Records provided START
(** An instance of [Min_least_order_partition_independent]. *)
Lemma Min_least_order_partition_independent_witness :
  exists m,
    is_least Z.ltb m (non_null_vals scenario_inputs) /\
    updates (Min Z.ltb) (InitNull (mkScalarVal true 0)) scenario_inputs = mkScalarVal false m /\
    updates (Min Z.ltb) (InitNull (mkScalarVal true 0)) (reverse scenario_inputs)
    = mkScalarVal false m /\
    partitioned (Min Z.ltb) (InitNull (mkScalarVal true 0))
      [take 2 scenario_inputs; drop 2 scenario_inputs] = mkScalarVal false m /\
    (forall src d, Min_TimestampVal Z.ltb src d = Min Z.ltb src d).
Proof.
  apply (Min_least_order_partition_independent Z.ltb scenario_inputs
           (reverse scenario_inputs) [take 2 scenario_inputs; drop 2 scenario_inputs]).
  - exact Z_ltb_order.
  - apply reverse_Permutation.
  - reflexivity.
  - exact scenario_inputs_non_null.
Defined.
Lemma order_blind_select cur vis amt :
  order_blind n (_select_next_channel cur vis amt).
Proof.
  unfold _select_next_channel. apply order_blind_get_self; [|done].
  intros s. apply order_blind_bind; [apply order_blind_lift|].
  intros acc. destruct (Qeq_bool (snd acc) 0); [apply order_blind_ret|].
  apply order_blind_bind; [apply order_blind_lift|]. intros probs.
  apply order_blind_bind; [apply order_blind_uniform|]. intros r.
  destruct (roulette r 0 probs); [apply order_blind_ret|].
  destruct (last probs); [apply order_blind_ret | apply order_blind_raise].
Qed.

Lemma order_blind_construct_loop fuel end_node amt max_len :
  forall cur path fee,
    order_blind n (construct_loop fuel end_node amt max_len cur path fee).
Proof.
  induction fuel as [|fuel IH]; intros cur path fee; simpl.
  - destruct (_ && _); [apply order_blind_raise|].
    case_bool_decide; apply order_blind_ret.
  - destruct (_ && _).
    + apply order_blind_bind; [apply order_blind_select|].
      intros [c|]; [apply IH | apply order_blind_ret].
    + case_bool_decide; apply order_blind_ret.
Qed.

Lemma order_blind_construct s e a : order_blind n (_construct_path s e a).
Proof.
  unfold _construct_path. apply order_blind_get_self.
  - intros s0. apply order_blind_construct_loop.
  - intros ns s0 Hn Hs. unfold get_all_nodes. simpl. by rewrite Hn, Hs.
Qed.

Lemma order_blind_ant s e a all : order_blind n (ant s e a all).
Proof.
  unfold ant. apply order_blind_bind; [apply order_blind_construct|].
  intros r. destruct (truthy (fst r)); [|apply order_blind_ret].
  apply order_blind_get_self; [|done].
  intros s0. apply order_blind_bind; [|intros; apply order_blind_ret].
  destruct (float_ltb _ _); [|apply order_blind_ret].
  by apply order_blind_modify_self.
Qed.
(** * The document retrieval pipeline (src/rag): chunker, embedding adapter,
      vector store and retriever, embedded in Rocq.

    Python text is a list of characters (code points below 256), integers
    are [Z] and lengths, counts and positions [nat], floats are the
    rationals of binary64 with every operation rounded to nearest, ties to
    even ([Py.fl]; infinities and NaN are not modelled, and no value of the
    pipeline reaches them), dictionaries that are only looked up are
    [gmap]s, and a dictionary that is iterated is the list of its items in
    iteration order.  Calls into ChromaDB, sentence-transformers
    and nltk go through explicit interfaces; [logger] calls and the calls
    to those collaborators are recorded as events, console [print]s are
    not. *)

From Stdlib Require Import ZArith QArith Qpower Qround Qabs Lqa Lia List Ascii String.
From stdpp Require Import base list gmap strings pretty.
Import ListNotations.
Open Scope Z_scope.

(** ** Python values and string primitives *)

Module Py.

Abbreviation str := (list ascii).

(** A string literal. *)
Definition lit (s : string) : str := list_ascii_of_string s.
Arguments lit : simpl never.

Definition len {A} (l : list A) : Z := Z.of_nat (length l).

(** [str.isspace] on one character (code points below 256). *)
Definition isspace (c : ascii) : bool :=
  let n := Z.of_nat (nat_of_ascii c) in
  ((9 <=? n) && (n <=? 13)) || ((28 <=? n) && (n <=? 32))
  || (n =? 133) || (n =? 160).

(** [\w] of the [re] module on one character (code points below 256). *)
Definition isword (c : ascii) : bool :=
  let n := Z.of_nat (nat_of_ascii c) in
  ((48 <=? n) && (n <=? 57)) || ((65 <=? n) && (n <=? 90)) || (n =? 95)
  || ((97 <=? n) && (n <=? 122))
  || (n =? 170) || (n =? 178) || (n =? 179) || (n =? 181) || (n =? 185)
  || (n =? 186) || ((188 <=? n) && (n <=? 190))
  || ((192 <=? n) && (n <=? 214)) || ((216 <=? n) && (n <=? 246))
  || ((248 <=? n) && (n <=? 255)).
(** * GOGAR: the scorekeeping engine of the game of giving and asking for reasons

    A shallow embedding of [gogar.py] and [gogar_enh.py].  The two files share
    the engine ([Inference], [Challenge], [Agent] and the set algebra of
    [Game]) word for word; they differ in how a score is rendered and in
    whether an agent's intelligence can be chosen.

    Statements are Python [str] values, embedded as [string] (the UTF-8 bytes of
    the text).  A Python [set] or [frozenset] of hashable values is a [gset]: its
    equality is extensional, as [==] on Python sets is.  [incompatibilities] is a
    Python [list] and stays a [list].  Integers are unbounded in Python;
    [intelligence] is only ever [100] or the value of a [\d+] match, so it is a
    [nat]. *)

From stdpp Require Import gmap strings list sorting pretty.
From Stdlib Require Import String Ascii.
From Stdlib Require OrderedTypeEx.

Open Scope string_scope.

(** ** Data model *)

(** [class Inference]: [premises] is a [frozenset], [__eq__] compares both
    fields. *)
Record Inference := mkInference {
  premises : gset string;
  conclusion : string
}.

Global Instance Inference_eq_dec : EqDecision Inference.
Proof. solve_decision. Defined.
Records provided END
Records provided START
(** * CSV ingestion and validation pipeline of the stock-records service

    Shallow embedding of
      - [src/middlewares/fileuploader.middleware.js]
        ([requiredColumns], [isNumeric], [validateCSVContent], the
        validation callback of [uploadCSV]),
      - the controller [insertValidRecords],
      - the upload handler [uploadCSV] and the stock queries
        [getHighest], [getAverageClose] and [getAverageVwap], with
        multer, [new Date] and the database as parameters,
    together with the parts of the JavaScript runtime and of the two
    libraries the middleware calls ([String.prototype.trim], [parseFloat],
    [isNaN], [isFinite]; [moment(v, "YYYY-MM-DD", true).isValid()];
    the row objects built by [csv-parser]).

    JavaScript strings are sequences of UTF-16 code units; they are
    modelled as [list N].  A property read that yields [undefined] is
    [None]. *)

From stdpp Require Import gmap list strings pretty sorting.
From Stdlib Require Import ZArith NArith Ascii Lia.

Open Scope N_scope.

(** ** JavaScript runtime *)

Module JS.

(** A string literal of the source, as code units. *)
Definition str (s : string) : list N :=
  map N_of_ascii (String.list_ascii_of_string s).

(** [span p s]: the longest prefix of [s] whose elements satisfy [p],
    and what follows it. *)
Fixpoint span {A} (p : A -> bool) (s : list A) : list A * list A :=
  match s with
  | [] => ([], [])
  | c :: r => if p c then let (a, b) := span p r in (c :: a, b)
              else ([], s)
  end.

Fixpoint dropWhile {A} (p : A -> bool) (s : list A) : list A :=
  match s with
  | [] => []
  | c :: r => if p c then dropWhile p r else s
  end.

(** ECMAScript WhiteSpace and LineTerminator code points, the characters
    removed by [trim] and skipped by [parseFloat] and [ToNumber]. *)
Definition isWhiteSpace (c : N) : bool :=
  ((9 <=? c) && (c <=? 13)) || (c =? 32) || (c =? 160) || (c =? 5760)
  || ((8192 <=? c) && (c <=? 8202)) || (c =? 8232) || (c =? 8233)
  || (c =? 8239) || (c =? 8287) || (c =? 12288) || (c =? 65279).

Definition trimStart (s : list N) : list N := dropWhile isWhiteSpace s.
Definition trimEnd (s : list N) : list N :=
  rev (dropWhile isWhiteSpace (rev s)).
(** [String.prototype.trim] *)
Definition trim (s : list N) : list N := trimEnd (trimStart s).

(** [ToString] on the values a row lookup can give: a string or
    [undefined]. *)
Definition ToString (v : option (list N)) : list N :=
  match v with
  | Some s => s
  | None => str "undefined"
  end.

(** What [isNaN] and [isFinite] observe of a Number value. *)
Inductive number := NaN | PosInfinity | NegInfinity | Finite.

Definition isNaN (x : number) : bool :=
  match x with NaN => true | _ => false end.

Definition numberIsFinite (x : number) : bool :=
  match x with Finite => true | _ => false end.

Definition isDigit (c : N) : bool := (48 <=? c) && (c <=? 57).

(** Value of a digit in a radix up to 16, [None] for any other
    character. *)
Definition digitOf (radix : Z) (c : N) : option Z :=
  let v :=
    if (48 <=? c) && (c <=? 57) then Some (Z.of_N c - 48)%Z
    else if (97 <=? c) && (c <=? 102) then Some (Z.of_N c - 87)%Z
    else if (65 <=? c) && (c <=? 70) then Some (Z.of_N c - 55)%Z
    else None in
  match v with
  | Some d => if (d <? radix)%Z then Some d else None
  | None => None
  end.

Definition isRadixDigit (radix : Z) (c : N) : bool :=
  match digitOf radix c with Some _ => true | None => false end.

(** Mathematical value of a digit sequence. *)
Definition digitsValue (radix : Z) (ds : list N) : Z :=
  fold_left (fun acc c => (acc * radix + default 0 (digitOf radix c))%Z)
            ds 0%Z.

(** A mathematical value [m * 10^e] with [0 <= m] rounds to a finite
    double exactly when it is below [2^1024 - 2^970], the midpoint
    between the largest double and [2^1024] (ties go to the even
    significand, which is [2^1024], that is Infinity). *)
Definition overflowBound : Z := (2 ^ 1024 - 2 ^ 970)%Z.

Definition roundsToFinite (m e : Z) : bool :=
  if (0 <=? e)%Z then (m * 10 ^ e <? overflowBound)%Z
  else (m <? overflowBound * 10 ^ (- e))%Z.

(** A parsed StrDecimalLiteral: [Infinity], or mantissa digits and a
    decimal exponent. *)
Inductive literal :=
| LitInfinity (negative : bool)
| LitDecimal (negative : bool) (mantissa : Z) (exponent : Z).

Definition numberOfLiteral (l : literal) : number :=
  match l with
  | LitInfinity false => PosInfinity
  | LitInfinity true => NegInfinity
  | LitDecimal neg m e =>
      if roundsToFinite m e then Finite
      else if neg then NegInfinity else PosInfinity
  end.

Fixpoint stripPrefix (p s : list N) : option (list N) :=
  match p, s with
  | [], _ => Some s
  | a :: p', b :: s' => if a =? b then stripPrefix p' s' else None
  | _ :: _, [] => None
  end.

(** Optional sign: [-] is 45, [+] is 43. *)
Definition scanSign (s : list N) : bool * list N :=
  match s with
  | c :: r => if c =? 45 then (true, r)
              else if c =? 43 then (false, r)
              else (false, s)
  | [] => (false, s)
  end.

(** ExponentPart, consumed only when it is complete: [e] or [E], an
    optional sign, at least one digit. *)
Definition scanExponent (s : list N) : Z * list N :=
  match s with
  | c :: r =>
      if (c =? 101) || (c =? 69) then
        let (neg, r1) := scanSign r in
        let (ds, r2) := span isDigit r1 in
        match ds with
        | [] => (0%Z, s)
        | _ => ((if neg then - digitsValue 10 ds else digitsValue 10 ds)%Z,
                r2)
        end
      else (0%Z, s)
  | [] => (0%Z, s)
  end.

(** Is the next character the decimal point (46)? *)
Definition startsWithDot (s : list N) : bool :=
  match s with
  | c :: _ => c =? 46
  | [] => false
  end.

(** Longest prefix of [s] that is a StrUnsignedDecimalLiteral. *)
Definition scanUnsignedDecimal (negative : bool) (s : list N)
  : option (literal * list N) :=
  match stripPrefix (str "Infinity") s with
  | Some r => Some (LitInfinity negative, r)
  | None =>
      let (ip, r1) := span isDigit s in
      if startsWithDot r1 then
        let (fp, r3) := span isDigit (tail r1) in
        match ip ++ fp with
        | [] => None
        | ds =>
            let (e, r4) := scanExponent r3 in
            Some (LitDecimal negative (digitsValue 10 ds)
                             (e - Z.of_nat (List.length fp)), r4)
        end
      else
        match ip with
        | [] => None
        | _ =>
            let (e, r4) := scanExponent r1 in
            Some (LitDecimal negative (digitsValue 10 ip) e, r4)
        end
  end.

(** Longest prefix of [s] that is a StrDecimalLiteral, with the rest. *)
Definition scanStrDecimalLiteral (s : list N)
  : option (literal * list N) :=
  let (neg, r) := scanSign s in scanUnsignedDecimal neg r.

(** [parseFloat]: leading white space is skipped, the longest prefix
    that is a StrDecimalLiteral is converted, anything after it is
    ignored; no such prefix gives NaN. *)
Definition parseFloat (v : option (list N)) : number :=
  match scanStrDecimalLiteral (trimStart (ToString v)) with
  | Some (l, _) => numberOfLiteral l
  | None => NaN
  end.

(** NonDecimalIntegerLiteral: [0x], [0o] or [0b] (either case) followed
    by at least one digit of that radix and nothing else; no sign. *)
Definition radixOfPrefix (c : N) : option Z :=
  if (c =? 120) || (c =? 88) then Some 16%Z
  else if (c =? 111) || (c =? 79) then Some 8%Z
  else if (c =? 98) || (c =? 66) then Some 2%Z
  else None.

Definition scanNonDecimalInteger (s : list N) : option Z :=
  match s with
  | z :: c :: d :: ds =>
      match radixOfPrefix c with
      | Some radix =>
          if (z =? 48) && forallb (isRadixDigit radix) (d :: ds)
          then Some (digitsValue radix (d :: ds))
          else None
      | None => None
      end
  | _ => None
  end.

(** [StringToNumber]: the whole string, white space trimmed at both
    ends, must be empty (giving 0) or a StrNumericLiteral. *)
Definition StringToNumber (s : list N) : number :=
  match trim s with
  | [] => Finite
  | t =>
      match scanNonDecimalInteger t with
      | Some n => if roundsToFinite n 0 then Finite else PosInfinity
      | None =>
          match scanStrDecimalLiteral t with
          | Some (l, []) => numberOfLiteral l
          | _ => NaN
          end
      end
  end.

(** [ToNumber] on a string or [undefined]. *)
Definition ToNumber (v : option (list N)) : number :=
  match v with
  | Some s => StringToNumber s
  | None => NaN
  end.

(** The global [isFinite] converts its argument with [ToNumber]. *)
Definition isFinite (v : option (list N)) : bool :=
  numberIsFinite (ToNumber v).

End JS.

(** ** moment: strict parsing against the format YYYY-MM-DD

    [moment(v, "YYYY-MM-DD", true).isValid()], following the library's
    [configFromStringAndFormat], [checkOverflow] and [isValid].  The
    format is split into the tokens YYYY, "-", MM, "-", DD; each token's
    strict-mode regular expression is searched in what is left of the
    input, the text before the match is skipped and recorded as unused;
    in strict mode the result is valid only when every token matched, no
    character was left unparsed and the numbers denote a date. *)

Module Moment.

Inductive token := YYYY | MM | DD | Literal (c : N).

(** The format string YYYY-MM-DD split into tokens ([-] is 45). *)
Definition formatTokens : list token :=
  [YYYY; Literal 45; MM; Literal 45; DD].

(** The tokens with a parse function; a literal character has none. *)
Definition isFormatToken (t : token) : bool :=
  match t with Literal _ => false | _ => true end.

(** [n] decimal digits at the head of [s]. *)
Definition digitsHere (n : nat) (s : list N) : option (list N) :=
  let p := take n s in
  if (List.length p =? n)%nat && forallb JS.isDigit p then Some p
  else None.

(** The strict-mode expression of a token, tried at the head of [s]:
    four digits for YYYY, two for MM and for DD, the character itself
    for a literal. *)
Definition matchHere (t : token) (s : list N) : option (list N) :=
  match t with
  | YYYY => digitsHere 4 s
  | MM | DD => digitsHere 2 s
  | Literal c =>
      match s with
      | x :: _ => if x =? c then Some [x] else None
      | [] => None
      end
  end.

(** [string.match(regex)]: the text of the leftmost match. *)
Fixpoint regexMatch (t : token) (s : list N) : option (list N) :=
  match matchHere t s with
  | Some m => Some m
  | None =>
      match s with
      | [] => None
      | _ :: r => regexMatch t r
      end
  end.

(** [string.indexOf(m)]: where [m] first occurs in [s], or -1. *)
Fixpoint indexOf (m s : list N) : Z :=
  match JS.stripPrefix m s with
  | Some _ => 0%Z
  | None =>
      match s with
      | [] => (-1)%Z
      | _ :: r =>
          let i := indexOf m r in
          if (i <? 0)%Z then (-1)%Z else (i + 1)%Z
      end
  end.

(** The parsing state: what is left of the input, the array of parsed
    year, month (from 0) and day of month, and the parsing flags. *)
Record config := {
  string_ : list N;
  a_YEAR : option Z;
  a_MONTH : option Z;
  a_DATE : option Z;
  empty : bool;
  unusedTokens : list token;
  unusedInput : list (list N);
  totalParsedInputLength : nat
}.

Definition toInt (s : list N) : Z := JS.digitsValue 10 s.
Records provided END
* [Work task] In the entries above, copy each line that contains the string "frozenset".

* [The answer]
    the text).  A Python [set] or [frozenset] of hashable values is a [gset]: its
(** [class Inference]: [premises] is a [frozenset], [__eq__] compares both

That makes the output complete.